We have recently shown that activation of protein kinase C by tumour promoting phorbolesters, such as 4 beta-phorbol-12,13-dibutyrate, stimulates adenosine-induced accumulation of cAMP in Jurkat cells, a human T-leukaemia line. Activating the CD3 complex associated with the T-cell receptor by means of the monoclonal antibody OKT3 caused a concentration-dependent accumulation of inositol phosphates and an increase in the phosphorylation of an endogenous protein kinase C substrate. OKT3 also mimicked the previously reported effects of protein kinase C since it potentiated the cAMP stimulation by either an adenosine analogue, NECA, or cholera toxin. Thus, our results indicate that stimulation of a receptor activating phospholipase C and protein kinase C can secondarily enhance the action of agonists that act on adenylate cyclase-coupled receptors.

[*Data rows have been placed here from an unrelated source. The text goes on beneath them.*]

(** X12: what a publication pass delivers.  When the stored state is
    [===] to what the state observable holds (an effect-only action, a
    handler that returned the same state) no state notification is made;
    otherwise every subscriber of the state observable is told the new
    state once, in subscription order; the action notifications come
    after these and see the new state. *)
Theorem publication_notifies_state_on_change (A : Args) (h : Hook)
  (action : JsValue) (sb : StateBus) (observers : list ActionSubscriber) :
  reachable A h -> lastAction h = Some action ->
  stateRef h = Some sb -> actionRef h = Some observers ->
  snd (publication_effect h)
  = if strict_eq (StateObservable.value (state_obs sb)) (state h)
    then ActionBus_next action (StateObservable.value (state_obs sb)) observers
    else map (fun o => StateNotification o (state h))
           (StateObservable.notifier (state_obs sb))
         ++ ActionBus_next action (state h) observers.
Proof.
  intros Hreach Hl Hs Ha.
  destruct (reachable_inv A h Hreach) as [[sb0 [obs0 [Hs0 [_ Hc]]]] _].
  assert (sb0 = sb) by congruence. subst sb0.
  unfold publication_effect. rewrite Hl, Hs, Ha.
  rewrite (StateBus_next_exact (state h) sb Hc).
  destruct (strict_eq (StateObservable.value (state_obs sb)) (state h));
    reflexivity.
Qed.

Lemma publication_notifies_state_on_change_witness :
  snd (publication_effect incremented_counter)
  = [ StateNotification {| activation_id := 0; epic_index := 0 |}
        (JsNumber 1);
      ActionNotification {| activation_id := 0; epic_index := 1 |}
        (mkAction 0 "increment" JsUndefined) (JsNumber 1) ].
Proof.
  rewrite (publication_notifies_state_on_change (counter no_draft)
             incremented_counter (mkAction 0 "increment" JsUndefined)
             _ _ incremented_counter_reachable eq_refl eq_refl eq_refl).
  reflexivity.
Defined.

Lemma accepts_own_type_only (keys : list string) (ref : nat) (name : string)
  (payload : JsValue) :
  accepts (OfType keys) (mkAction ref name payload) = true -> In name keys.
Proof.
  simpl. rewrite ofType_predicate_spec. simpl. intros H.
  apply existsb_exists in H. destruct H as [k [Hk E]].
  apply String.eqb_eq in E. now subst k.
Qed.

(** X13: an action built by the callback surface reaches no epic but
    those that listen to every action or whose [ofType] names include the
    type of the action. *)
Theorem action_reaches_only_listening_epics (A : Args) (h : Hook)
  (ref : nat) (name : string) (payload : JsValue)
  (observers : list ActionSubscriber) :
  reachable A h -> lastAction h = Some (mkAction ref name payload) ->
  actionRef h = Some observers ->
  forall o a v,
    In (ActionNotification o a v) (snd (publication_effect h)) ->
    a = mkAction ref name payload
    /\ exists s,
         In s observers /\ subscriber s = o
         /\ (input s = AllActions
             \/ exists keys, input s = OfType keys /\ In name keys).
Proof.
  intros Hreach Hl Ha o a v He.
  destruct (publication_carries_marker h _ (reachable_inv A h Hreach) Hl
              o a v He) as [-> [obs [s [Ha' [Hin [Hsub Hacc]]]]]].
  assert (obs = observers) by congruence. subst obs.
  split; [reflexivity|]. exists s. split; [exact Hin|].
  split; [exact Hsub|].
  destruct (input s) as [|keys] eqn:Ei; [left; reflexivity|].
  right. exists keys. split; [reflexivity|].
  now apply (accepts_own_type_only keys ref name payload).
Qed.

Lemma action_reaches_only_listening_epics_witness :
  notified {| activation_id := 0; epic_index := 0 |}
    (snd (publication_effect incremented_counter))
  = [StateNotification {| activation_id := 0; epic_index := 0 |} (JsNumber 1)]
  /\ exists s,
       In s [ {| subscriber := {| activation_id := 0; epic_index := 0 |};
                 input := OfType ["incrementAsync"] |};
              {| subscriber := {| activation_id := 0; epic_index := 1 |};
                 input := AllActions |} ]
       /\ subscriber s = {| activation_id := 0; epic_index := 1 |}
       /\ (input s = AllActions
           \/ exists keys, input s = OfType keys /\ In "increment" keys).
Proof.
  split; [reflexivity|].
  exact (proj2 (action_reaches_only_listening_epics (counter no_draft)
                  incremented_counter 0 "increment" JsUndefined _
                  incremented_counter_reachable eq_refl eq_refl
                  {| activation_id := 0; epic_index := 1 |}
                  (mkAction 0 "increment" JsUndefined) (JsNumber 1)
                  (or_intror (or_introl eq_refl)))).
Defined.

(** ** Activation: one subscription per epic *)

Lemma subscribe_epic_exact (o : Observer) (e : Epic) (sb : StateBus)
  (observers : list ActionSubscriber) :
  subscribe_epic o e sb observers
  = ({| bus_value := bus_value sb; distinct_key := distinct_key sb;
        state_obs :=
          {| StateObservable.value := StateObservable.value (state_obs sb);
             StateObservable.notifier :=
               StateObservable.notifier (state_obs sb)
               ++ (if on_state e then [o] else []) |} |},
     observers
     ++ match on_action e with
        | Some f => [{| subscriber := o; input := f |}]
        | None => []
        end,
     if on_state e
     then [StateNotification o (StateObservable.value (state_obs sb))]
     else []).
Proof.
  unfold subscribe_epic. destruct sb as [bv key [val nt]]. simpl.
  destruct (on_state e), (on_action e); simpl; rewrite ?app_nil_r;
    reflexivity.
Qed.

Lemma subscribe_epics_exact (activation : nat) (epics : list Epic) :
  forall (i : nat) (sb : StateBus) (observers : list ActionSubscriber),
  let '(sb', observers', subs, ev) :=
    subscribe_epics activation i epics sb observers in
  let numbered := combine (seq i (List.length epics)) epics in
  let who := fun j => {| activation_id := activation; epic_index := j |} in
  subs = map who (seq i (List.length epics))
  /\ ev = flat_map
            (fun p => if on_state (snd p)
                      then [StateNotification (who (fst p))
                              (StateObservable.value (state_obs sb))]
                      else []) numbered
  /\ observers'
     = observers
       ++ flat_map
            (fun p => match on_action (snd p) with
                      | Some f => [{| subscriber := who (fst p); input := f |}]
                      | None => []
                      end) numbered
  /\ StateObservable.notifier (state_obs sb')
     = StateObservable.notifier (state_obs sb)
       ++ flat_map (fun p => if on_state (snd p) then [who (fst p)] else [])
            numbered
  /\ StateObservable.value (state_obs sb')
     = StateObservable.value (state_obs sb)
  /\ bus_value sb' = bus_value sb.
Proof.
  induction epics as [|e epics IH]; intros i sb observers.
  - simpl. rewrite !app_nil_r. repeat split.
  - cbn [subscribe_epics]. rewrite subscribe_epic_exact.
    set (sb1 := {| bus_value := bus_value sb; distinct_key := distinct_key sb;
                   state_obs := _ |}).
    set (obs1 := observers ++ _).
    specialize (IH (S i) sb1 obs1).
    destruct (subscribe_epics activation (S i) epics sb1 obs1)
      as [[[sb2 obs2] subs] ev2].
    cbv zeta in IH. destruct IH as [Hsubs [Hev [Hobs [Hnot [Hval Hbus]]]]].
    cbv zeta. simpl.
    split; [now rewrite Hsubs|]. split.
    { rewrite Hev. subst sb1. simpl. now destruct (on_state e). }
    split.
    { rewrite Hobs. subst obs1. now rewrite <- app_assoc. }
    split.
    { rewrite Hnot. subst sb1. simpl. now rewrite <- app_assoc. }
    split; [rewrite Hval|rewrite Hbus]; reflexivity.
Qed.

Lemma numbered_observers_distinct (activation n i : nat) :
  NoDup (map (fun j => {| activation_id := activation; epic_index := j |})
           (seq i n)).
Proof.
  revert i. induction n as [|n IH]; intros i; simpl; constructor.
  - rewrite in_map_iff. intros [j [E Hj]]. apply in_seq in Hj.
    injection E as E. lia.
  - apply IH.
Qed.

(** X14: the mount effect makes one subscription per epic of the list,
    in list order and all different, whatever the container held before;
    the action bus gets the epics that listen to actions, in list order,
    and nothing is attached to either bus that the cleanup does not hold. *)
Theorem activation_subscribes_each_epic_once (A : Args) (shared : Opts)
  (epics : list Epic) (h : Hook) :
  let h' := fst (mount_effect A shared epics h) in
  let who := fun j => {| activation_id := activations h; epic_index := j |} in
  effectSubscriptions h' = map who (seq 0 (List.length epics))
  /\ List.length (effectSubscriptions h') = List.length epics
  /\ NoDup (effectSubscriptions h')
  /\ actionRef h'
     = Some (flat_map
               (fun p => match on_action (snd p) with
                         | Some f =>
                             [{| subscriber := who (fst p); input := f |}]
                         | None => []
                         end)
               (combine (seq 0 (List.length epics)) epics))
  /\ (forall o, registered o h' -> In o (effectSubscriptions h')).
Proof.
  cbv zeta.
  pose proof (mount_effect_spec A shared epics h) as [[_ [Hreg _]] _].
  split; [|split; [|split; [|split; [|exact Hreg]]]].
  all: unfold mount_effect; rewrite StateBus_create_spec.
  all: match goal with
       | |- context [subscribe_epics ?a 0 ?eps ?sb []] =>
           pose proof (subscribe_epics_exact a eps 0 sb []) as E;
           destruct (subscribe_epics a 0 eps sb [])
             as [[[sb' obs'] subs] ev]
       end.
  all: cbv zeta in E; destruct E as [Hsubs [_ [Hobs _]]]; simpl.
  - exact Hsubs.
  - rewrite Hsubs, length_map, length_seq. reflexivity.
  - rewrite Hsubs. apply numbered_observers_distinct.
  - now rewrite Hobs.
Qed.

Lemma activation_subscribes_each_epic_once_witness :
  effectSubscriptions mounted_counter
  = [ {| activation_id := 0; epic_index := 0 |};
      {| activation_id := 0; epic_index := 1 |} ]
  /\ In {| activation_id := 0; epic_index := 1 |}
       (effectSubscriptions mounted_counter).
Proof.
  destruct (activation_subscribes_each_epic_once (counter no_draft)
              (snd (first_render (counter no_draft) defaultOptions))
              sample_epics (fst (first_render (counter no_draft) defaultOptions)))
    as [Hsubs [_ [_ [_ Hreg]]]].
  split; [exact Hsubs|]. apply Hreg. right.
  eexists. split; [reflexivity|]. simpl. tauto.
Defined.

(** X15: a change of the epic list re-synchronises without resetting the
    container: the stored state, the marker and the queue are kept.  The
    state observable, though, is built anew around an initial state, not
    the stored one: [init] applied to [initialState], with the [init] that
    the shared [defaultOptions] object holds when the effect runs
    ([initialState] itself when it holds none), and that value is what
    the epics watching the state are played on subscription, in list
    order. *)
Theorem reactivation_restarts_state_observable (A : Args) (shared : Opts)
  (epics : list Epic) (h : Hook) :
  let r := reactivate A shared epics h in
  let s0 := match init shared with
            | Some f => f (initialState A)
            | None => initialState A
            end in
  state (fst r) = state h
  /\ lastAction (fst r) = lastAction h
  /\ pending (fst r) = pending h
  /\ activations (fst r) = S (activations h)
  /\ (exists sb,
        stateRef (fst r) = Some sb
        /\ bus_value sb = s0
        /\ StateObservable.value (state_obs sb) = s0)
  /\ snd r
     = flat_map
         (fun p => if on_state (snd p)
                   then [StateNotification
                           {| activation_id := activations h;
                              epic_index := fst p |} s0]
                   else [])
         (combine (seq 0 (List.length epics)) epics).
Proof.
  cbv zeta. unfold reactivate, mount_effect.
  rewrite StateBus_create_spec.
  match goal with
  | |- context [subscribe_epics ?a 0 ?eps ?sb []] =>
      pose proof (subscribe_epics_exact a eps 0 sb []) as E;
      destruct (subscribe_epics a 0 eps sb []) as [[[sb' obs'] subs] ev]
  end.
  cbv zeta in E. destruct E as [_ [Hev [_ [_ [Hval Hbus]]]]].
  unfold initializedState in *. simpl in *.
  repeat split; try assumption.
  exists sb'. repeat split; assumption.
Qed.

我们最近发现,肿瘤促进剂佛波酯(如4β-佛波醇-12,13-二丁酸酯)激活蛋白激酶C,可刺激腺苷诱导人T淋巴细胞白血病细胞系Jurkat细胞中cAMP的积累。通过单克隆抗体OKT3激活与T细胞受体相关的CD3复合物,会导致肌醇磷酸浓度依赖性积累,并使内源性蛋白激酶C底物的磷酸化增加。OKT3还模拟了先前报道的蛋白激酶C的作用,因为它增强了腺苷类似物NECA或霍乱毒素对cAMP的刺激作用。因此,我们的结果表明,刺激激活磷脂酶C和蛋白激酶C的受体,可继而增强作用于腺苷酸环化酶偶联受体的激动剂的作用。